_What needs to be done_
Where a line in the listing below contains the word "TooFewCandidates", copy that line.
%%
Definition LoadPeerConfig (e : CapabilityEngine) (now : Z) (peer : PeerConfig) : CapabilityEngine :=
  set_grants e (<[PublicKey peer :=
    MkGrant (PublicKey peer) (list_to_set (c_Capabilities peer)) (list_to_set (ServiceManage peer))
      (c_FileTransferPaths peer) (c_MonitorScopes peer) now]> (grants e)).

Definition NewCapabilityEngine (peers : list PeerConfig) (now : Z) (audit : option Audit.AuditLogger)
    : CapabilityEngine :=
  foldl (fun e p => match c_Capabilities p with [] => e | _ => LoadPeerConfig e now p end)
    (MkEngine ∅ ∅ audit false []) peers.

Definition Revoke (e : CapabilityEngine) (now : Z) (peerID revokedBy signature reason : string) : CapabilityEngine :=
  set_revoked e (<[peerID := MkRevocation peerID revokedBy now signature reason]> (revoked e)).
Definition Reinstate (e : CapabilityEngine) (peerID : string) : CapabilityEngine :=
  set_revoked e (delete peerID (revoked e)).
Definition IsRevoked (e : CapabilityEngine) (peerID : string) : bool := bool_decide (is_Some (revoked e !! peerID)).
Definition GetGrant (e : CapabilityEngine) (peerID : string) : option PeerGrant := grants e !! peerID.
Definition AllGrants (e : CapabilityEngine) : list PeerGrant := (map_to_list (grants e)).*2.
Definition AllRevocations (e : CapabilityEngine) : list RevocationEntry := (map_to_list (revoked e)).*2.
Definition GrantCount (e : CapabilityEngine) : Z := Z.of_nat (size (grants e)).
Definition RevokedCount (e : CapabilityEngine) : Z := Z.of_nat (size (revoked e)).

Definition allowDeny (allowed : bool) : string := if allowed then "allow" else "deny".

(** The switch over the capability: whether the resource is in scope. *)
Definition scope (grant : PeerGrant) (capability resource : string) : bool * string :=
  if String.eqb capability CapServiceManage then
    if bool_decide (ServiceScopes grant <> ∅) && negb (bool_decide (resource ∈ ServiceScopes grant))
    then (false, "service_not_scoped") else (true, "explicit_allow")
  else if String.eqb capability CapFileTransfer then
    if bool_decide (FileTransferPaths grant <> []) &&
       negb (existsb (fun prefix => pathWithinPrefix resource prefix) (FileTransferPaths grant))
    then (false, "path_denied") else (true, "explicit_allow")
  else if String.eqb capability CapMonitorRead || String.eqb capability CapMonitorWrite then
    if bool_decide (MonitorScopes grant <> []) && negb (String.eqb resource "") &&
       negb (existsb (fun s => String.eqb s resource) (MonitorScopes grant))
    then (false, "scope_denied") else (true, "explicit_allow")
  else (true, "explicit_allow").

Definition decision (e : CapabilityEngine) (sourcePeer capability resource : string) : bool * string :=
  match revoked e !! sourcePeer with
  | Some _ => (false, "revoked")
  | None =>
      match grants e !! sourcePeer with
      | None => (false, "no_capability")
      | Some grant =>
          if negb (bool_decide (capability ∈ Capabilities grant)) then (false, "no_capability")
          else scope grant capability resource
      end
  end.

(** ** Revocation notices (revocation.go) *)
Record RevocationNotice : Type := MkNotice {
  RevokedPeer : string; RevokedBy : string; RevokedAt : string; rn_Reason : string; rn_Signature : string
}.
Definition signableRevocationMessage (revokedPeer revokedBy revokedAt reason : string) : list byte :=
  bytes_of_string (revokedPeer +:+ revokedBy +:+ revokedAt +:+ reason)%string.

Inductive key_error : Type := BadHexKey | BadKeyLength (n : Z).
Definition parseHexKey (hexKey : string) : result key_error (list byte) :=
  match Kx.DecodeString hexKey with
  | None => Err BadHexKey
  | Some raw => if negb (len raw =? 32) then Err (BadKeyLength (len raw)) else Ok raw
  end.

Inductive notice_error : Type := NoticeKey (e : key_error) | NoticeSignatureHex | NoticeInvalid.

(** ** Upgrade challenges (nonce.go) *)
Record pendingChallenge : Type := MkPending { Nonce : list byte; RequesterID : string; IssuedAt : Z; ExpiresAt : Z }.
Record NonceChallenge : Type := MkNonces { pending : gmap string pendingChallenge; ttl : Z }.
Inductive challenge_error : Type :=
| ChallengeRandom
| NoPending
| ChallengeExpired
| ChallengeKey (e : key_error)
| ChallengeSignatureHex
| ChallengeInvalid.
(* ===== verification/PathSelect.v ===== *)
(** * Path selection of the proxy (internal/proxy)

    Paths through relays and their overlap (dispatcher.go, overlap.go), the
    health of relays (relay_health.go), the selector that probes relays and
    picks two paths (path_selector.go) and the cache of measured latencies
    (path_state.go). Probes, the clock, random keys, the order in which Go
    ranges over a map and the sorting of [sort.Slice] are parameters. *)
From stdpp Require Import prelude gmap strings list sorting.
From Stdlib Require Import Strings.Byte ZArith QArith Lia.
From S2P Require Import Prelude GoBytes GoSort WireChunk.
Local Open Scope Z_scope.

Module PathSelect.

Definition second : Z := 10 ^ 9.
Definition millisecond : Z := 10 ^ 6.

(** ** Paths (dispatcher.go) *)
Record Path : Type := MkPath { Relays : list string; RelayKeys : list (list byte) }.
#[export] Instance Path_eq_dec : EqDecision Path.
Proof. solve_decision. Defined.

Definition Nodes (p : Path) : gset string := list_to_set (Relays p).
Definition HasOverlap (a b : Path) : bool :=
  let aNodes := Nodes a in existsb (fun r => bool_decide (r ∈ aNodes)) (Relays b).

(** The round-robin choice of a manual configuration; [key i j] are the
    random bytes of relay [j] on path [i]. *)
Fixpoint split_relays (i : nat) (maxRelaysPerPath : Z) (candidates path1 path2 : list string)
    : list string * list string :=
  match candidates with
  | [] => (path1, path2)
  | relay :: candidates =>
      if Nat.even i && (len path1 <? maxRelaysPerPath)
      then split_relays (S i) maxRelaysPerPath candidates (path1 ++ [relay]) path2
      else if len path2 <? maxRelaysPerPath
      then split_relays (S i) maxRelaysPerPath candidates path1 (path2 ++ [relay])
      else split_relays (S i) maxRelaysPerPath candidates path1 path2
  end.

Inductive select_error : Type :=
| TooFewCandidates (n : Z)
| InsufficientRelays
| SelectedOverlap.
Definition SelectPaths_manual (key : nat -> nat -> list byte) (candidates : list string) (maxRelaysPerPath : Z)
    : result select_error (Path * Path) :=
  if len candidates <? 2 then Err (TooFewCandidates (len candidates)) else
  let '(r1, r2) := split_relays 0 maxRelaysPerPath candidates [] [] in
  if (len r1 =? 0) || (len r2 =? 0) then Err InsufficientRelays else
  let path1 := MkPath r1 (key 0%nat <$> seq 0 (length r1)) in
  let path2 := MkPath r2 (key 1%nat <$> seq 0 (length r2)) in
  if HasOverlap path1 path2 then Err SelectedOverlap else Ok (path1, path2).

(** ** Overlap (overlap.go) *)

(** [SharedNodes] has no order in the code. *)
Record OverlapReport : Type := MkReport {
  report_HasOverlap : bool; SharedNodes : gset string; Path1Nodes : gset string; Path2Nodes : gset string;
  DiversityScore : Q
}.
Definition AnalyzeOverlap (p1 p2 : Path) : OverlapReport :=
  let nodes1 := Nodes p1 in
  let nodes2 := Nodes p2 in
  let shared := nodes1 ∩ nodes2 in
  let unionSize := Z.of_nat (size nodes1) + Z.of_nat (size nodes2) - Z.of_nat (size shared) in
  let diversityScore :=
    if 0 <? unionSize then (1 - inject_Z (Z.of_nat (size shared)) / inject_Z unionSize)%Q else 1%Q in
  MkReport (0 <? Z.of_nat (size shared)) shared nodes1 nodes2 diversityScore.

Inductive overlap_error : Type :=
| NeedTwoPaths (n : Z)
| OverlapDetected (shared : gset string)
| NoDisjointPair (n : Z) (best : Q)
| NoDisjoint (n : Z)
| KeyCount (path keys relays : Z)
| KeyLength (path relay size : Z).

Definition RejectIfOverlap (p1 p2 : Path) : option overlap_error :=
  let report := AnalyzeOverlap p1 p2 in
  if report_HasOverlap report then Some (OverlapDetected (SharedNodes report)) else None.

(** The pairs of the two nested loops, in their order. *)
Fixpoint pairs {A} (l : list A) : list (A * A) :=
  match l with
  | [] => []
  | x :: l => ((fun y => (x, y)) <$> l) ++ pairs l
  end.

Definition Qlt_bool (a b : Q) : bool := negb (Qle_bool b a).

Fixpoint disjoint_loop (ps : list (Path * Path)) (best : option (Path * Path)) (bestDiversity : Q)
    : option (Path * Path) * option Q :=
  match ps with
  | [] => (best, Some bestDiversity)
  | (p1, p2) :: ps =>
      let report := AnalyzeOverlap p1 p2 in
      if negb (report_HasOverlap report) then (Some (p1, p2), None)
      else if Qlt_bool bestDiversity (DiversityScore report)
      then disjoint_loop ps (Some (p1, p2)) (DiversityScore report)
      else disjoint_loop ps best bestDiversity
  end.
Definition FindDisjointPair (candidates : list Path) : option (Path * Path) * option overlap_error :=
  if len candidates <? 2 then (None, Some (NeedTwoPaths (len candidates))) else
  let '(best, d) := disjoint_loop (pairs candidates) None (-1)%Q in
  (best, NoDisjointPair (len candidates) <$> d).

(** [bestScore] starts at the largest float, which stands for no score. *)
Fixpoint best_loop (quality : Path -> Q) (ps : list (Path * Path)) (best : option (Path * Path)) (bestScore : option Q)
    : option (Path * Path) :=
  match ps with
  | [] => best
  | (p1, p2) :: ps =>
      if report_HasOverlap (AnalyzeOverlap p1 p2) then best_loop quality ps best bestScore else
      let score := (quality p1 + quality p2)%Q in
      if match bestScore with None => true | Some b => Qlt_bool score b end
      then best_loop quality ps (Some (p1, p2)) (Some score)
      else best_loop quality ps best bestScore
  end.
Definition FindBestDisjointPair (candidates : list Path) (quality : Path -> Q) : result overlap_error (Path * Path) :=
  if len candidates <? 2 then Err (NeedTwoPaths (len candidates)) else
  match best_loop quality (pairs candidates) None None with
  | Some p => Ok p
  | None => Err (NoDisjoint (len candidates))
  end.

Definition PathQualityMetric (p : Path) : Q := inject_Z (len (Relays p) * 10).
Definition MultiHopOverlap (p1 p2 : Path) : bool := report_HasOverlap (AnalyzeOverlap p1 p2).

Fixpoint check_keys (path i : Z) (keys : list (list byte)) : option overlap_error :=
  match keys with
  | [] => None
  | key :: keys => if negb (len key =? KeySize) then Some (KeyLength path i (len key)) else check_keys path (i + 1) keys
  end.
Definition ValidatePathPair (p1 p2 : Path) : option overlap_error :=
  if negb (len (RelayKeys p1) =? len (Relays p1)) then Some (KeyCount 1 (len (RelayKeys p1)) (len (Relays p1))) else
  if negb (len (RelayKeys p2) =? len (Relays p2)) then Some (KeyCount 2 (len (RelayKeys p2)) (len (Relays p2))) else
  match check_keys 1 0 (RelayKeys p1) with
  | Some e => Some e
  | None => match check_keys 2 0 (RelayKeys p2) with Some e => Some e | None => RejectIfOverlap p1 p2 end
  end.
Definition named (cid : list byte) (c : Circuit) : Prop := ID c = cid.
Definition shut (cid : list byte) (c : Circuit) : Prop := ID c = cid /\ State c = CircuitClosed.
Lemma lasting_named cid : lasting (named cid).
Proof. intros c c' [(H & _) _ _ _] Hn. unfold named in *. congruence. Qed.
Lemma lasting_shut cid : lasting (shut cid).
Proof. intros c c' Hle [Hn Hs]. split; [by eapply lasting_named | by eapply closed_le]. Qed.
Lemma lasting_finished cid : lasting (fun c => shut cid c /\ zeroed c).
Proof. intros c c' Hle [Hs Hz]. split; [by eapply lasting_shut | by eapply zeroed_le]. Qed.

Lemma safe_lookup cid : safe any (lookup_circuit cid)
  (fun r s => match r with Some p => holds p (named cid) s | None => True end).
Proof.
  apply safe_pure_act.
  - intros [p|]; [apply stable_holds, lasting_named | done].
  - intros s Hs _. split; [by apply unchanged_good|]. cbn. destruct (circuits s !! cid) as [p|] eqn:E; [|done].
    pose proof (mi_tracked _ Hs _ _ E) as Ht. apply fmap_Some in Ht as (c & Hp & Hc). by exists c.
Qed.

(** A closed circuit loses its keys before it is removed. *)
Lemma safe_finish {R} cid p (k : M R) : ok k ->
  safe (holds p (shut cid)) (update_circuit p (fun _ => ZeroKeys);;; removeCircuit cid;;; k)%prog (fun _ => any).
Proof.
  intros Hk. eapply safe_bind.
  - apply (safe_on_circuit p (shut cid) (fun _ c => shut cid c /\ zeroed c)); [intros _; apply lasting_finished|].
    intros now c [Hid Hcl]. split; [by apply respects_zero|]. split; [by split | apply zeroed_ZeroKeys].
  - intros ?. eapply (safe_bind I G) with (Φ := fun _ => any); [|intros ?; exact Hk]. apply safe_pure_act; [done|].
    intros s Hs (c & Hp & [Hid Hcl] & Hz). split; [|done]. apply good_removed; [done|]. by exists p, c.
Qed.

Lemma ok_close cid reason : ok (closeCircuit cid reason).
Proof.
  eapply safe_bind; [apply safe_lookup|]. intros [p|]; [|apply ok_from, ret_ok].
  eapply safe_bind.
  - apply (safe_on_circuit p (named cid) (fun _ => shut cid)); [intros _; apply lasting_shut|].
    intros now c Hid. split; [|by split]. apply respects_state. by destruct (State c).
  - intros ?. apply safe_finish. apply ok_bind; [apply ok_emit | intros _; apply ret_ok].
Qed.
(* ===== verification/Dispatcher.v ===== *)
(** * The entry dispatcher (internal/proxy/dispatcher.go)

    One proxy session of the entry node: the data read from the client is cut
    into chunks, each chunk is assigned to one of two paths, encrypted and
    sent; an end marker goes out on both paths. The chunker is used through
    its interface; the header cipher, the AEAD, the random source and the
    sending of a chunk are parameters. *)
From stdpp Require Import prelude gmap strings list.
From Stdlib Require Import Strings.Byte ZArith Lia.
From S2P Require Import Prelude GoBytes ProxyTypes WireChunk Circuit Chunker PathSelect CircuitMgr ExitNode.
Local Open Scope Z_scope.

Module Dispatcher.
Abbreviation Path := PathSelect.Path.
Abbreviation CircuitPath := Manager.CircuitPath.

(** A nil path or strategy is [None]. *)
Record DispatcherConfig : Type := MkConfig {
  ChunkerStrategy : string; ChunkerCfg : ChunkerConfig; CircuitCfg : ExitNode.CircuitConfig;
  Path1 : option Path; Path2 : option Path; E2EKey : list byte; CircuitID : list byte; ExitAddr : string;
  DebugFixedChunks : bool; AssignmentStrategy : option Manager.strategy
}.

Record pathStats : Type := MkStats { p1Chunks : Z; p2Chunks : Z; p1Bytes : Z; p2Bytes : Z }.

Inductive new_error : Type := BadE2EKey | BadCircuitID | PathsRequired | PathOverlap | NoSeed.
Inductive run_error : Type :=
| EncodeFailed (e : Circuit.proto_error)
| SendFailed (text : string)
| ReadFailed (text : string)
| Cancelled
| Panic.

Section Dispatch.
(** The chunker, and the registry that makes one from its name. *)
Context {S : Type} (split : S -> list byte -> list Chunk * S) (new_chunker : string -> ChunkerConfig -> S).
Context (keystream : list byte -> nat -> list byte).
Context (seal : list byte -> list byte -> list byte -> list byte -> list byte).
(** [rand k w n] are the [n] random bytes of the [w]-th read for the [k]-th
    encoding: the padding, the nonce and the rest of the header. [coin k] is
    the random number for the assignment of chunk [k]. *)
Context (rand : Z -> nat -> Z -> option (list byte)) (coin : Z -> Z).
(** What [sendChunk] answers after the chunks sent before. *)
Context (send : list (Z * Wire.WireChunk) -> Z -> Wire.WireChunk -> option string).

(** [conn] is whether the client connection was closed. *)
Record Dispatcher : Type := MkDispatcher {
  cfg : DispatcherConfig; chunker : S; chunkerCfg : ChunkerConfig; streamID : Z; nextSeq : Z;
  closed : bool; stats : pathStats; strategy : Manager.strategy; callCount : Z
}.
%%
_The answer_
| TooFewCandidates (n : Z)
  if len candidates <? 2 then Err (TooFewCandidates (len candidates)) else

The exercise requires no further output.